*WORK ITEM*
Can you quote, word for word, every line from the first line of the records below through the line containing "(** Names of", and nothing else?

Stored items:
· · · · · · ·
(* ===== verification/Heap.v ===== *)
(** * The memory of the program

    The structures of [netmodel/private/lsdn.h], [netmodel/private/net.h],
    [netmodel/private/rules.h], [netmodel/private/nl.h], [netmodel/private/lbridge.h],
    [netmodel/private/sbridge.h] and the heap that holds them. An
    allocated object has a pointer; a structure embedded in it is addressed by the pointer and
    the name of the member. Pointers are never reused, so that a use after [free] is a failed
    lookup. The doubly linked lists are in the list store of [LStore]. *)

From Stdlib Require Import ZArith.
From stdpp Require Import base list gmap strings.
From S2P Require Import Prelude.
From S2P Require Import Float.
From S2P Require Import LStore.
From S2P Require Import Status.
From S2P Require Import IdAlloc.
From S2P Require Import Nettypes.

Notation ptr := positive.

(** ** Addresses *)

(** Names of the members that are linked into lists, or that other structures point to. *)
Inductive field :=
| F_networks_list | F_settings_list | F_phys_list | F_phys_names
| F_net_names | F_setting_names | F_settings_entry | F_setting_users_list
| F_name_entry | F_phys_entry | F_attached_to_list | F_networks_entry
| F_settings_users_entry | F_virt_list | F_attached_list | F_virt_names
| F_attached_entry | F_attached_to_entry | F_connected_virt_list | F_pa_view_list
| F_remote_pa_list | F_virt_entry | F_connected_virt_entry | F_virt_view_list
| F_pa_view_entry | F_remote_pa_entry | F_remote_virt_list | F_virt_view_entry
| F_remote_virt_entry | F_rules_list | F_rules_entry | F_sources_list
| F_filters_list | F_filters_entry | F_rule | F_policing_rule_in
| F_policing_rule_out | F_rules_in | F_rules_out | F_connected_if
| F_committed_if | F_tunnel_if | F_broadcast | F_broadcast_action
| F_bridge_if | F_sbridge_bridge_if | F_bridge_ruleset_main | F_if_list
| F_if_entry | F_route_list | F_route_entry | F_mac_list
| F_mac_entry | F_cl_owner | F_route_cl_dest | F_mac_cl_dest
| F_cleanup_entry_0 | F_cleanup_entry_1 | F_rule_match_br | F_rule_fallback
| F_dummy_if | F_ruleset | F_out_redir_rule | F_in_redir_rule
| F_lbridge | F_lbridge_if | F_lbridge_route | F_sbridge
| F_sbridge_if | F_sbridge_phys_if | F_sbridge_route | F_sbridge_mac
| F_tunnel | F_tunnel_sbridge | F_ruleset_in | F_local_if.

Global Instance field_eq_dec : EqDecision field.
Proof. solve_decision. Defined.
· · · · · · ·
*ANSWER TO THE EXERCISE*
(* ===== verification/Heap.v ===== *)
(** * The memory of the program

    The structures of [netmodel/private/lsdn.h], [netmodel/private/net.h],
    [netmodel/private/rules.h], [netmodel/private/nl.h], [netmodel/private/lbridge.h],
    [netmodel/private/sbridge.h] and the heap that holds them. An
    allocated object has a pointer; a structure embedded in it is addressed by the pointer and
    the name of the member. Pointers are never reused, so that a use after [free] is a failed
    lookup. The doubly linked lists are in the list store of [LStore]. *)

From Stdlib Require Import ZArith.
From stdpp Require Import base list gmap strings.
From S2P Require Import Prelude.
From S2P Require Import Float.
From S2P Require Import LStore.
From S2P Require Import Status.
From S2P Require Import IdAlloc.
From S2P Require Import Nettypes.

Notation ptr := positive.

(** ** Addresses *)

(** Names of the members that are linked into lists, or that other structures point to. *)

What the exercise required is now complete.